**WORK REQUEST:**
Copy out the lines of the records below, and only those lines, from the one with "Import Flex FlexRead Encoding." through the one with "Definition flexStaleReuseWindow : duration", exactly as they appear.
[[ INPUT FOR THIS TASK, beginning ]]
(* ===== verification/FlexToken.v ===== *)
(** * Asking Interactive Brokers for a statement (internal/connector/ibkr.go)

    The gate that paces one Flex token, the cache of statements shared by the
    connections, and the two requests behind a statement: the broker's answers
    and the parser of its small response are parameters. *)

From S2P Require Import Prelude Num GoTime GoText Types Window Encoding Flex FlexRead.
From stdpp Require Import base gmap strings pretty tactics sorting list.
From Stdlib Require Import ZArith Ascii Lia.
Import Flex FlexRead Encoding.
Local Open Scope Z_scope.

Module FlexToken.

(** ** Constants *)

Definition IBKRStatementWindowDays : Z := 5.
Definition IBKRStatementMaxDays : Z := 365.
Definition flexReportCacheTTL : duration := 5 * Minute.
Definition flexTokenCooldown : duration := Minute.
Definition flexTokenMaxBackoff : duration := 2 * Hour.
Definition flexTokenDailyFailures : nat := 6.
Definition flexStaleReuseWindow : duration := 3 * Hour.
Definition flexTokenWaitMax : duration := 2 * Minute.
Definition flexReportCacheMaxEntries : nat := 256.

(** ** Errors *)

(** The sentinel an error wraps; a locked or busy token and a statement that
    is not published yet are transient. *)
Inductive flex_kind := Transient | TokenBusy (retryAt : time) | ConfigLocked | NotPublished | Unavailable | IPRestricted | OtherKind.

Record flex_error := mkFlexError { fe_kind : flex_kind; fe_text : string }.

Definition errTransient : string := "transient connector error".

Definition is_transient (e : flex_error) : bool :=
  match fe_kind e with Transient | TokenBusy _ | ConfigLocked | NotPublished => true | Unavailable | IPRestricted | OtherKind => false end.

Definition month_names : list string := ["Jan"; "Feb"; "Mar"; "Apr"; "May"; "Jun"; "Jul"; "Aug"; "Sep"; "Oct"; "Nov"; "Dec"].

(** [t.Format("Jan 2 15:04")] *)
Definition FormatStamp (t : time) : string :=
  let '(_, m, d) := civil (day_index t) in
  let s := (t mod Day) / Minute in
  default "" (month_names !! Z.to_nat (m - 1)) +:+ " " +:+ pretty d +:+ " " +:+ pad2 (s / 60) +:+ ":" +:+ pad2 (s mod 60).

Definition flexBusyError (retryAt : time) : flex_error :=
  mkFlexError (TokenBusy retryAt) (errTransient +:+ ": shared flex token cooling down (retry after ~" +:+ FormatStamp retryAt +:+ " UTC)").

Definition FlexRetryAt (e : flex_error) : option time := match fe_kind e with TokenBusy t => Some t | _ => None end.

(** ** The gate of a token *)

Record flexTokenState := mkToken {
  tk_lastReq : time;
  tk_failures : nat;
  tk_budgetDay : string;
  tk_budgetSpent : nat;
  tk_lockedUntil : time;
}.

Abbreviation tokens := (gmap string flexTokenState).

Definition new_token : flexTokenState := mkToken zero_time 0 "" 0 zero_time.

Definition nextUTCDay (now : time) : time := truncDay now + 24 * Hour.

(** The wait after [failures] consecutive failures, from [wait]. *)
Fixpoint backoff (failures : nat) (wait : duration) : duration :=
  match failures with
  | O => wait
  | S n => if flexTokenMaxBackoff <=? wait then flexTokenMaxBackoff else backoff n (wait * 2)
  end.

Definition flexTokenWait (failures : nat) : duration := backoff failures flexTokenCooldown.

(** The budget is counted on the UTC day. *)
Definition roll_day (st : flexTokenState) (now : time) : flexTokenState :=
  if String.eqb (tk_budgetDay st) (FormatDate now) then st
  else mkToken (tk_lastReq st) (tk_failures st) (FormatDate now) 0 (tk_lockedUntil st).

(** When a token may not be used: the time it reopens. *)
Definition refused_until (st : flexTokenState) (now : time) : option time :=
  if Before now (tk_lockedUntil st) then Some (tk_lockedUntil st)
  else if Nat.leb flexTokenDailyFailures (tk_budgetSpent st) then Some (nextUTCDay now)
  else let wait := flexTokenWait (tk_failures st) in
       if negb (IsZero (tk_lastReq st)) && (Sub now (tk_lastReq st) <? wait) then Some (tk_lastReq st + wait) else None.

Definition claim (st : flexTokenState) (now : time) : flexTokenState * option time :=
  let st := roll_day st now in
  match refused_until st now with
  | Some t => (st, Some t)
  | None => (mkToken now (tk_failures st) (tk_budgetDay st) (tk_budgetSpent st) (tk_lockedUntil st), None)
  end.

(** The states after, and the time the token reopens when it is refused. *)
Definition claimFlexToken (token : string) (now : time) (ts : tokens) : tokens * option time :=
  let '(st, r) := claim (default new_token (ts !! token)) now in (<[token := st]> ts, r).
[[ INPUT FOR THIS TASK, end ]]
**EXERCISE OUTPUT:**
Import Flex FlexRead Encoding.
Local Open Scope Z_scope.

Module FlexToken.

(** ** Constants *)

Definition IBKRStatementWindowDays : Z := 5.
Definition IBKRStatementMaxDays : Z := 365.
Definition flexReportCacheTTL : duration := 5 * Minute.
Definition flexTokenCooldown : duration := Minute.
Definition flexTokenMaxBackoff : duration := 2 * Hour.
Definition flexTokenDailyFailures : nat := 6.
Definition flexStaleReuseWindow : duration := 3 * Hour.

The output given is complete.